__Task details__
The material below contains a line with "match ph with" and a line with "let filename := Py.os_path_basename". Copy exactly those two lines and all lines between them.

══════════════════════════════

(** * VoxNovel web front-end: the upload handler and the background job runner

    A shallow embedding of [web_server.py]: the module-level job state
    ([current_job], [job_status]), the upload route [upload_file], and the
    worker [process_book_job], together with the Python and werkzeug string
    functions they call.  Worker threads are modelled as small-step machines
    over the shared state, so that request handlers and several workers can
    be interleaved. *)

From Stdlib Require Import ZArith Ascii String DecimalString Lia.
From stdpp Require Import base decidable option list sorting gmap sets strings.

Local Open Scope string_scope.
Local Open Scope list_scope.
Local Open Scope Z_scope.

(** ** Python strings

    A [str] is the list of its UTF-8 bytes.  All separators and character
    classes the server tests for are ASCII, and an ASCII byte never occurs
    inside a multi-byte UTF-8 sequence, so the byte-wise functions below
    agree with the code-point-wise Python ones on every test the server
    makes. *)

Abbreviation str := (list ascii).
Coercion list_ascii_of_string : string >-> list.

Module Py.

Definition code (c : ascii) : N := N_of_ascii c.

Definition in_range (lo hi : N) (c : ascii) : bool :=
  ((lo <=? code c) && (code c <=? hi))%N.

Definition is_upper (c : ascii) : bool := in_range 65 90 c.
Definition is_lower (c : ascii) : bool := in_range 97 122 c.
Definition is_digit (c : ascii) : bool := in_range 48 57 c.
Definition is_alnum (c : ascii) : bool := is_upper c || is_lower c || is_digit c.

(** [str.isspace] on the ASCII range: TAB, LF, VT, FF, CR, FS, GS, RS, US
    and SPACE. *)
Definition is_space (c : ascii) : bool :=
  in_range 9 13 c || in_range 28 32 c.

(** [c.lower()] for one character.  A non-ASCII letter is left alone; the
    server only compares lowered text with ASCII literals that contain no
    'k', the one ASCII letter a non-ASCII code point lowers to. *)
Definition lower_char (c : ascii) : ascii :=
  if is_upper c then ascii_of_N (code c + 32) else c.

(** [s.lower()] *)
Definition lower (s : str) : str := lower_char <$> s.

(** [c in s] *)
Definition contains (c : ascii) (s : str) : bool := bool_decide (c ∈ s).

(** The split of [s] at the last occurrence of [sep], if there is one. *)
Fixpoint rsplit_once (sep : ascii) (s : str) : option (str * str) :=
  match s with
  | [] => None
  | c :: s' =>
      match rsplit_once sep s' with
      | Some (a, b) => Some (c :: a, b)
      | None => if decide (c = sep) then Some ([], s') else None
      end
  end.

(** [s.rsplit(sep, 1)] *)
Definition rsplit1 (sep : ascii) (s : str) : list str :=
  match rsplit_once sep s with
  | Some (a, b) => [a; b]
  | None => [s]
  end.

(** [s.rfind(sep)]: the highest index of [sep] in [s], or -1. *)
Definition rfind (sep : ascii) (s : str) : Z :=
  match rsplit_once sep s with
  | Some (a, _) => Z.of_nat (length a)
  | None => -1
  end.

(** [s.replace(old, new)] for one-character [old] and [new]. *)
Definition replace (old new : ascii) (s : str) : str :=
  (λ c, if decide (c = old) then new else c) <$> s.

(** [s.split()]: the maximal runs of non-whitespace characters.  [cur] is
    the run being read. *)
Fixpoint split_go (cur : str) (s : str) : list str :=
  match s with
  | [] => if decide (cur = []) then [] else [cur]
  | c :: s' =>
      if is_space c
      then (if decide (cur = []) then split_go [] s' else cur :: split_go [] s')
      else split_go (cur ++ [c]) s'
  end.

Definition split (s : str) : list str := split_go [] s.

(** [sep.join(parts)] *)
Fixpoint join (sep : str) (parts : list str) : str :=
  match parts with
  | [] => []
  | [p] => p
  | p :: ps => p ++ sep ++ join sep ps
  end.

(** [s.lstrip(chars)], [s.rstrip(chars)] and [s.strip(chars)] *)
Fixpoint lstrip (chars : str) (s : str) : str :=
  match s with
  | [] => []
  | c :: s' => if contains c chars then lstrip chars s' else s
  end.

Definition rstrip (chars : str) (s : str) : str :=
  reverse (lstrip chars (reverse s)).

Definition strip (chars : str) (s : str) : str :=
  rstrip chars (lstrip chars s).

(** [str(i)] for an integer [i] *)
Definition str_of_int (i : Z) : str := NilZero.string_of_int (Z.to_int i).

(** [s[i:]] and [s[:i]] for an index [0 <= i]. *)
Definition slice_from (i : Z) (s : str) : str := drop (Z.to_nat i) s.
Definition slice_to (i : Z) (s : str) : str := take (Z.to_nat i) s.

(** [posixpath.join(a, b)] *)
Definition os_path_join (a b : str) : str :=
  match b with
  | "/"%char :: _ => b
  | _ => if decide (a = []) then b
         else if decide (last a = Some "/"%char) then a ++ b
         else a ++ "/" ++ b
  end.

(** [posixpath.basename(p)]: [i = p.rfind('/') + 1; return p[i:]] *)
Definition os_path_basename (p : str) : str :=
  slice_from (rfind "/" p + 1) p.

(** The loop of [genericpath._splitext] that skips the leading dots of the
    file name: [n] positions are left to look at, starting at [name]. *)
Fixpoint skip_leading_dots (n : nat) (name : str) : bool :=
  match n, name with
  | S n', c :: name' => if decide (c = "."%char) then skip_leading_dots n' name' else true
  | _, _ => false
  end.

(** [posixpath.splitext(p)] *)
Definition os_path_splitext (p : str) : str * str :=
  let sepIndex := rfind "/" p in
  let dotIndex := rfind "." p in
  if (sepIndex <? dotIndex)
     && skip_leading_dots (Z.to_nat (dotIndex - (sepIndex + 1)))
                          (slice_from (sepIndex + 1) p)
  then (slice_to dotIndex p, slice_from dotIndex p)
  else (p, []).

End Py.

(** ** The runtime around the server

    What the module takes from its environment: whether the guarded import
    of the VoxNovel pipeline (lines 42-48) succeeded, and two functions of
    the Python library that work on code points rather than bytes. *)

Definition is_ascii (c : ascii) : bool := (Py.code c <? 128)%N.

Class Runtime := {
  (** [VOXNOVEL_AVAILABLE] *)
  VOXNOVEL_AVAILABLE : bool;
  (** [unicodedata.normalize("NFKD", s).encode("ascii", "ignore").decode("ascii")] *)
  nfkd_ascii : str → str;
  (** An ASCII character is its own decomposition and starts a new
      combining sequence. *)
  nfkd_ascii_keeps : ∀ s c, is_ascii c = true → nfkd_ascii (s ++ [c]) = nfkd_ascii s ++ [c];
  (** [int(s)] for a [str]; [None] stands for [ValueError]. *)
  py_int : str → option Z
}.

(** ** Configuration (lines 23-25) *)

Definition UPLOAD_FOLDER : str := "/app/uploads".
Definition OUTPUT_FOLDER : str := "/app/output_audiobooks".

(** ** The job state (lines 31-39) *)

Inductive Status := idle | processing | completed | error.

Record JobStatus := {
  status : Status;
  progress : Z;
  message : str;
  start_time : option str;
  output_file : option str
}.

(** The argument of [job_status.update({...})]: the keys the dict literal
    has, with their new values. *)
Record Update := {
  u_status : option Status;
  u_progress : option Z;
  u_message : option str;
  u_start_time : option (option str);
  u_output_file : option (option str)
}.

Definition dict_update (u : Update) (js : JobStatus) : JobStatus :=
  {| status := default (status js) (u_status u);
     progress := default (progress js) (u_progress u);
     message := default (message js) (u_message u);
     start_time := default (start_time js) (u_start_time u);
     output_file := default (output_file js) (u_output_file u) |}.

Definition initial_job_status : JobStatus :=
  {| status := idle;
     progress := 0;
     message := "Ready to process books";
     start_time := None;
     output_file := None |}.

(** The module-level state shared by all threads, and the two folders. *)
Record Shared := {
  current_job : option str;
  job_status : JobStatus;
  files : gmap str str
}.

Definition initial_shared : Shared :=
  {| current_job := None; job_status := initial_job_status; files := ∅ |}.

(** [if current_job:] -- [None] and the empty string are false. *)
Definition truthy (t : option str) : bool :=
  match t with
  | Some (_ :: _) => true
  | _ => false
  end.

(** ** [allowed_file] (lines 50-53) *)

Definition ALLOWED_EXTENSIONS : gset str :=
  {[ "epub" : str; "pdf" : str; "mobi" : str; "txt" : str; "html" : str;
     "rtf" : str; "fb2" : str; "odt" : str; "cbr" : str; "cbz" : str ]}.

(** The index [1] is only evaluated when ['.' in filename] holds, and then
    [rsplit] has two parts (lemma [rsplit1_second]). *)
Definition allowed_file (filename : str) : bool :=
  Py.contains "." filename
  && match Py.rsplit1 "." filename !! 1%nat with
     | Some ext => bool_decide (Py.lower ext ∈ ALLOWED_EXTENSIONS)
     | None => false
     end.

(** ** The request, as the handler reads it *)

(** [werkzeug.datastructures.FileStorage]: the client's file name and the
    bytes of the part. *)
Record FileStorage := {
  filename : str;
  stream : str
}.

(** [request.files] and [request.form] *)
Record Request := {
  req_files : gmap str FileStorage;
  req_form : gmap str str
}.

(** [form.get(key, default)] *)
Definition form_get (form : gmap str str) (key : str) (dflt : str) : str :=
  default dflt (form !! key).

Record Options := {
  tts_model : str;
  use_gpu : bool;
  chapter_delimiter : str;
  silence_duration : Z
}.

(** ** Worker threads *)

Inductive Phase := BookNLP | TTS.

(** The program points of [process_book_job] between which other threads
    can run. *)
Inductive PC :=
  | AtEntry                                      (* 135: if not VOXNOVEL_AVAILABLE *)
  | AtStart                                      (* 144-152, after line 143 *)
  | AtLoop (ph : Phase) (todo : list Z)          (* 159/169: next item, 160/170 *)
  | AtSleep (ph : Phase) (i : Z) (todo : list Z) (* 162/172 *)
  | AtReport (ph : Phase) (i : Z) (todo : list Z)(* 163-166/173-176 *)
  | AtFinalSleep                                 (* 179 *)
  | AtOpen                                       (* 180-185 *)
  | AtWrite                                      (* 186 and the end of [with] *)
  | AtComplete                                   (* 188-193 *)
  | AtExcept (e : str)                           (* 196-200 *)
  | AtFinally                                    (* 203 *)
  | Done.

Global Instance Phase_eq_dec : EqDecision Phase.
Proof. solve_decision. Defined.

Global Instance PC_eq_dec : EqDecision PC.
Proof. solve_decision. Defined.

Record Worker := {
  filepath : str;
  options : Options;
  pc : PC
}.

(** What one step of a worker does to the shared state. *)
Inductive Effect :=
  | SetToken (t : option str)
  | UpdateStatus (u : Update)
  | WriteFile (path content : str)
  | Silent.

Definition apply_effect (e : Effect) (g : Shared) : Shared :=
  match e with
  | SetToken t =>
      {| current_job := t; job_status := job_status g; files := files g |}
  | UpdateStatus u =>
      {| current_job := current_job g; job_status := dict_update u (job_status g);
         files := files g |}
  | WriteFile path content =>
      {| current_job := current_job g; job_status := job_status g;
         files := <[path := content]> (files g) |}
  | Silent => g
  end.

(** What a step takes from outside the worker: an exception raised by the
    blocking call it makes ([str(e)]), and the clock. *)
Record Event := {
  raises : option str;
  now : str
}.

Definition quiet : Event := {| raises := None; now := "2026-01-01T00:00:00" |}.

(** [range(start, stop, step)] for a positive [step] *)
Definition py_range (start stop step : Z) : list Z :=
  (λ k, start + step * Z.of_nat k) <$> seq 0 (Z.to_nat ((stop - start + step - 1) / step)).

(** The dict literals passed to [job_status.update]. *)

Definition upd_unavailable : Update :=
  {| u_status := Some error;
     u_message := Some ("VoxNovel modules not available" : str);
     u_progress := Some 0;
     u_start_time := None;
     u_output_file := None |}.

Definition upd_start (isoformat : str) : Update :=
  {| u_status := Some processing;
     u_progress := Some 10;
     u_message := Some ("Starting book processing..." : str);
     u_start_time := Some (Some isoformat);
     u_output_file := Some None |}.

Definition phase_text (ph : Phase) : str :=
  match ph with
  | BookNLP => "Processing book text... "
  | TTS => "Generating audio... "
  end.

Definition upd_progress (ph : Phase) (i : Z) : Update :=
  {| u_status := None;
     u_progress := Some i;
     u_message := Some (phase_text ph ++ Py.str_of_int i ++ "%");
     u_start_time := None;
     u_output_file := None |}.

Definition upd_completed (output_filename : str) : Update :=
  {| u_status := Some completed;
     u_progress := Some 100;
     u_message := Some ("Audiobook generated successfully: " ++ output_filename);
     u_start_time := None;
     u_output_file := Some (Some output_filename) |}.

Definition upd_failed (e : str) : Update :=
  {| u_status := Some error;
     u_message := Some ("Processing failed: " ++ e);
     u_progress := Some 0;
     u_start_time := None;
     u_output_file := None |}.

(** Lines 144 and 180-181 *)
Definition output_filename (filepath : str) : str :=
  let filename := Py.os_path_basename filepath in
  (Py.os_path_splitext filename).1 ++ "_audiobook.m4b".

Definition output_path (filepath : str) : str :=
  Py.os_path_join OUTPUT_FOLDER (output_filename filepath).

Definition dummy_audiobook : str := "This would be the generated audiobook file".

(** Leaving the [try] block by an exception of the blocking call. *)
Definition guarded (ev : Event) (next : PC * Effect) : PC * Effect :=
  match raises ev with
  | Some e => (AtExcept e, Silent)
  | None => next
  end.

══════════════════════════════

__Output for this exercise__
  match ph with
  | BookNLP => "Processing book text... "
  | TTS => "Generating audio... "
  end.

Definition upd_progress (ph : Phase) (i : Z) : Update :=
  {| u_status := None;
     u_progress := Some i;
     u_message := Some (phase_text ph ++ Py.str_of_int i ++ "%");
     u_start_time := None;
     u_output_file := None |}.

Definition upd_completed (output_filename : str) : Update :=
  {| u_status := Some completed;
     u_progress := Some 100;
     u_message := Some ("Audiobook generated successfully: " ++ output_filename);
     u_start_time := None;
     u_output_file := Some (Some output_filename) |}.

Definition upd_failed (e : str) : Update :=
  {| u_status := Some error;
     u_message := Some ("Processing failed: " ++ e);
     u_progress := Some 0;
     u_start_time := None;
     u_output_file := None |}.

(** Lines 144 and 180-181 *)
Definition output_filename (filepath : str) : str :=
  let filename := Py.os_path_basename filepath in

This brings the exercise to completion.